Saved entries:
..............................
(* ===== verification/HealthSpec.v ===== *)
(** What the health counter and the check loop promise: the status follows
    from the lengths of the runs of successes and failures, and the updates flag
    exactly the changes. *)

From S2P Require Import Prelude Health.
Import Health.
Local Open Scope Z_scope.

Module HealthSpec.

Inductive check : Type := Success | Failure | FatalFailure.

#[export] Instance check_eq_dec : EqDecision check.
Proof. solve_decision. Defined.

Definition apply_check (c : HealthStatusCounter) (k : check) : HealthStatusCounter * option HealthStatus :=
  match k with
  | Success => add_success c
  | Failure => add_failure c
  | FatalFailure => add_failure_ignore_threshold c
  end.

(** The counter after a history, the latest check first. *)
Definition counter_after (healthy unhealthy : Z) (history : list check) : HealthStatusCounter :=
  foldr (fun k c => (apply_check c k).1) (counter_new healthy unhealthy) history.

Definition failed (k : check) : bool := negb (bool_decide (k = Success)).

(** The length of the latest run of checks that failed, or did not. *)
Fixpoint latest_run (f : bool) (history : list check) : Z :=
  match history with
  | [] => 0
  | k :: history => if Bool.eqb (failed k) f then 1 + latest_run f history else 0
  end.

(** The status after one more check, from the runs. *)
Definition next_status (healthy unhealthy : Z) (before : option HealthStatus) (k : check)
    (history : list check) : HealthStatus :=
  match before with
  | None => if failed k then Unhealthy else Healthy
  | Some Healthy =>
    match k with
    | Success => Healthy
    | Failure => if unhealthy <=? latest_run true (k :: history) then Unhealthy else Healthy
    | FatalFailure => Unhealthy
    end
  | Some Unhealthy =>
    match k with
    | Success => if healthy <=? latest_run false (k :: history) then Healthy else Unhealthy
    | _ => Unhealthy
    end
  end.

Section counter.
Context (healthy unhealthy : Z).
Hypothesis healthy_u16 : Int.is_u16 healthy.
Hypothesis unhealthy_u16 : Int.is_u16 unhealthy.

Lemma latest_run_nonneg f history : 0 <= latest_run f history.
Proof. induction history as [|k h IH]; simpl; [lia|]. destruct (Bool.eqb _ _); lia. Qed.

(** The counter holds the latest run, capped at its threshold, failures
    negated. *)
Definition capped_run (history : list check) : Z :=
  Z.min healthy (latest_run false history) - Z.min unhealthy (latest_run true history).

Record counter_inv (history : list check) (c : HealthStatusCounter) : Prop := {
  inv_healthy : healthy_threshold c = healthy;
  inv_unhealthy : unhealthy_threshold c = - unhealthy;
  inv_checks : checks c = capped_run history;
}.

Lemma one_run_only history : latest_run false history = 0 \/ latest_run true history = 0.
Proof. destruct history as [|k h]; [by left|]. simpl. destruct (failed k); simpl; auto. Qed.

(** How a check moves the counter. *)
Definition counted (k : check) (c : HealthStatusCounter) : HealthStatusCounter :=
  if failed k then
    let c := if 0 <? checks c then set_checks c 0 else c in
    if unhealthy_threshold c <? checks c then set_checks c (checks c - 1) else c
  else
    let c := if checks c <? 0 then set_checks c 0 else c in
    if checks c <? healthy_threshold c then set_checks c (checks c + 1) else c.

Lemma counted_inv history k c :
  counter_inv history c -> counter_inv (k :: history) (counted k c) /\ status (counted k c) = status c.
Proof.
  intros [Hh Hu Hc]. pose proof (latest_run_nonneg false history). pose proof (latest_run_nonneg true history).
  pose proof (one_run_only history). unfold Int.is_u16 in *. unfold counted, capped_run in *.
  destruct c as [st n h u]. simpl in *. subst h u.
  destruct (failed k) eqn:Hk; simpl.
  - destruct (Z.ltb_spec 0 n); simpl; (case_match eqn:Hlt; simpl; rewrite ?Z.ltb_lt, ?Z.ltb_ge in Hlt);
      (split; [split; simpl|]; try done; unfold capped_run; simpl; rewrite Hk; simpl; lia).
  - destruct (Z.ltb_spec n 0); simpl; (case_match eqn:Hlt; simpl; rewrite ?Z.ltb_lt, ?Z.ltb_ge in Hlt);
      (split; [split; simpl|]; try done; unfold capped_run; simpl; rewrite Hk; simpl; lia).
Qed.

(** Only the status can differ from the moved counter. *)
Lemma apply_check_counted c k :
  let c' := counted k c in
  let st := match status c' with
            | None => if failed k then Unhealthy else Healthy
            | Some Healthy =>
              match k with
              | Success => Healthy
              | Failure => if checks c' <=? unhealthy_threshold c' then Unhealthy else Healthy
              | FatalFailure => Unhealthy
              end
            | Some Unhealthy =>
              match k with
              | Success => if healthy_threshold c' <=? checks c' then Healthy else Unhealthy
              | _ => Unhealthy
              end
            end in
  apply_check c k =
  (mk_counter (Some st) (checks c') (healthy_threshold c') (unhealthy_threshold c'),
   if decide (status c' = Some st) then None else Some st).
Proof.
  destruct k; simpl; unfold add_success, add_failure, add_failure_ignore_threshold, add_failure_impl, counted; simpl;
    [destruct (checks c <? 0)|destruct (0 <? checks c)..]; simpl;
    [destruct (_ <? healthy_threshold c)|destruct (_ <? healthy_threshold c)
    |destruct (unhealthy_threshold c <? _)..]; destruct c as [[[]|] n h u]; simpl;
    unfold counter_update; simpl; try (destruct (_ <=? _)); simpl; done.
Qed.

Lemma apply_check_inv history c k :
  counter_inv history c ->
  counter_inv (k :: history) (apply_check c k).1 /\
  status (apply_check c k).1 = Some (next_status healthy unhealthy (status c) k history) /\
  (apply_check c k).2 =
    if decide (status c = status (apply_check c k).1) then None else status (apply_check c k).1.
Proof.
  intros Hinv. destruct (counted_inv history k c Hinv) as [[Hh Hu Hc] Hst].
  pose proof (latest_run_nonneg false history). pose proof (latest_run_nonneg true history).
  pose proof (apply_check_counted c k) as ->. simpl. rewrite Hst, Hh, Hu, Hc.
  unfold Int.is_u16 in *. split_and!; [by split| |done]. f_equal. unfold next_status, capped_run. 
  destruct (status c) as [[]|]; [|..|done]; destruct k; try done; simpl;
    repeat match goal with |- context [?a <=? ?b] => destruct (Z.leb_spec a b) end; done || lia.
Qed.

Lemma counter_after_inv history : counter_inv history (counter_after healthy unhealthy history).
Proof.
  induction history as [|k history IH]; simpl.
  - split; [done..|]. unfold capped_run, Int.is_u16 in *. simpl. lia.
  - by apply apply_check_inv.
Qed.

(** C9: The status of an endpoint follows from its history: the first check
    decides it at once; a healthy endpoint becomes unhealthy exactly at a fatal
    failure or when the latest failures in a row reach the unhealthy threshold,
    and an unhealthy one becomes healthy exactly when the latest successes in a
    row reach the healthy threshold.  The counter stays between the thresholds. *)
Theorem status_follows_history k history :
  let before := counter_after healthy unhealthy history in
  let after := counter_after healthy unhealthy (k :: history) in
  status after = Some (next_status healthy unhealthy (status before) k history) /\
  - unhealthy <= checks after <= healthy.
Proof.
  simpl. pose proof (counter_after_inv history) as Hinv.
  destruct (apply_check_inv history _ k Hinv) as ([_ _ Hc] & -> & _). split; [done|].
  rewrite Hc. unfold capped_run, Int.is_u16 in *.
  pose proof (latest_run_nonneg false (k :: history)). pose proof (latest_run_nonneg true (k :: history)).
  lia.
Qed.

(** ** The loop *)
Context {Response : Type}.
Context (process_response : HealthStatusCounter -> Response -> HealthStatusCounter * option HealthStatus).
Context (verdict : Response -> check).
Hypothesis process_verdict : forall c r, process_response c r = apply_check c (verdict r).

(** Each update of a run, given the status before it. *)
Fixpoint flags_changes (before : option HealthStatus) (updates : list EndpointHealthUpdate) : Prop :=
  match updates with
  | [] => True
  | u :: updates =>
    (changed u = true <-> before <> Some (update_status u)) /\
    flags_changes (Some (update_status u)) updates
  end.

Lemma check_turn_update history c r :
  counter_inv history c ->
  match check_turn process_response c r with
  | None => r = Cancelled
  | Some (c', u, s) =>
    exists k, c' = (apply_check c k).1 /\ counter_inv (k :: history) c' /\
      status c' = Some (update_status u) /\ (changed u = true <-> status c <> status c') /\
      s = if changed u then Edge (update_status u) else Unchanged (status c')
  end.
Proof.
  intros Hinv.
  assert (forall k, let '(c', change) := apply_check c k in
    c' = (apply_check c k).1 /\ counter_inv (k :: history) c' /\
    status c' = Some (default Healthy (status c')) /\
    (bool_decide (is_Some change) = true <-> status c <> status c') /\
    match change with Some s => Edge s | None => Unchanged (status c') end =
    if bool_decide (is_Some change) then Edge (default Healthy (status c')) else Unchanged (status c')) as Hk.
  { intros k. destruct (apply_check_inv history c k Hinv) as (Hinv' & Hst & Hch).
    destruct (apply_check c k) as [c' change]. simpl in *. rewrite Hst in *. subst change.
    split_and!; [done..| |]; case_decide; simpl; naive_solver. }
  destruct r as [[r|e]| |]; simpl; [|..|done].
  - rewrite process_verdict. specialize (Hk (verdict r)). destruct (apply_check c _) as [c' ch] eqn:E.
    exists (verdict r). by rewrite E.
  - specialize (Hk Failure). simpl in Hk. destruct (add_failure c) as [c' ch] eqn:E.
    exists Failure. simpl. by rewrite E.
  - specialize (Hk Failure). simpl in Hk. destruct (add_failure c) as [c' ch] eqn:E.
    exists Failure. simpl. by rewrite E.
Qed.

Lemma run_checks_flags history c script :
  counter_inv history c -> flags_changes (status c) (run_checks process_response c script).
Proof.
  revert history c. induction script as [|[r w] script IH]; intros history c Hinv; [done|]. simpl.
  pose proof (check_turn_update history c r Hinv) as Hturn.
  destruct (check_turn _ c r) as [[[c' u] s]|]; [|done].
  destruct Hturn as (k & -> & Hinv' & Hst & Hch & _). rewrite Hst in Hch. split; [done|].
  destruct w; [done|]. rewrite <-Hst. eauto.
Qed.

(** The check loop reports the status after every check and flags an
    update as a change exactly when the status differs from that of the update
    before it; the first update is a change.  This holds for every sequence of
    responses, errors, timeouts and cancellations, so a consumer that only
    looks at the changes has the current status. *)
Theorem run_flags_changes jitter_cancelled script :
  flags_changes None (run process_response healthy unhealthy jitter_cancelled script).
Proof.
  unfold run. destruct jitter_cancelled; [done|].
  apply (run_checks_flags [] (counter_new healthy unhealthy)). apply (counter_after_inv []).
Qed.
End counter.

(** The verdicts of the three protocols. *)
Definition http_verdict (checker : HttpChecker) (code : Z) : check :=
  if (bool_decide (expected_statuses checker = []) && (code =? 200)) ||
     status_in_ranges (expected_statuses checker) code then Success
  else if status_in_ranges (retriable_statuses checker) code then Failure
  else FatalFailure.

Lemma http_process_verdict checker c code :
  http_process_response checker c code = apply_check c (http_verdict checker code).
Proof. unfold http_process_response, http_verdict. by repeat case_match. Qed.

(** ** Witnesses *)

(** Two failures in a row with threshold two, after a success. *)
Lemma status_follows_history_witness :
  status (counter_after 3 2 [Failure; Failure; Success]) = Some Unhealthy /\
  -2 <= checks (counter_after 3 2 [Failure; Failure; Success]) <= 3.
Proof.
  apply (status_follows_history 3 2 ltac:(done) ltac:(done) Failure [Failure; Success]).
Defined.

Definition ex_checker : HttpChecker := mk_http_checker [(200, 300)] [(500, 504)].

Lemma run_flags_changes_witness :
  flags_changes None (run (http_process_response ex_checker) 3 2 false
    [(CheckResponse (Ok 200), false); (CheckResponse (Ok 503), false); (Timeout, false); (CheckResponse (Ok 200), true)])
  /\ run (http_process_response ex_checker) 3 2 false
    [(CheckResponse (Ok 200), false); (CheckResponse (Ok 503), false); (Timeout, false); (CheckResponse (Ok 200), true)]
  = [mk_update Healthy true; mk_update Healthy false; mk_update Unhealthy true; mk_update Unhealthy false].
Proof.
  split; [|by vm_compute].
  apply (run_flags_changes 3 2 ltac:(done) ltac:(done) (http_process_response ex_checker)
    (http_verdict ex_checker)). intros c r. apply http_process_verdict.
Defined.
End HealthSpec.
..............................
# TASK GOAL
What is needed is an exact copy of the lines above, from the one containing "flags_changes (Some (update_status" through the one containing "exists k, c'", with nothing added.

# EXPECTED ANSWER
    flags_changes (Some (update_status u)) updates
  end.

Lemma check_turn_update history c r :
  counter_inv history c ->
  match check_turn process_response c r with
  | None => r = Cancelled
  | Some (c', u, s) =>
    exists k, c' = (apply_check c k).1 /\ counter_inv (k :: history) c' /\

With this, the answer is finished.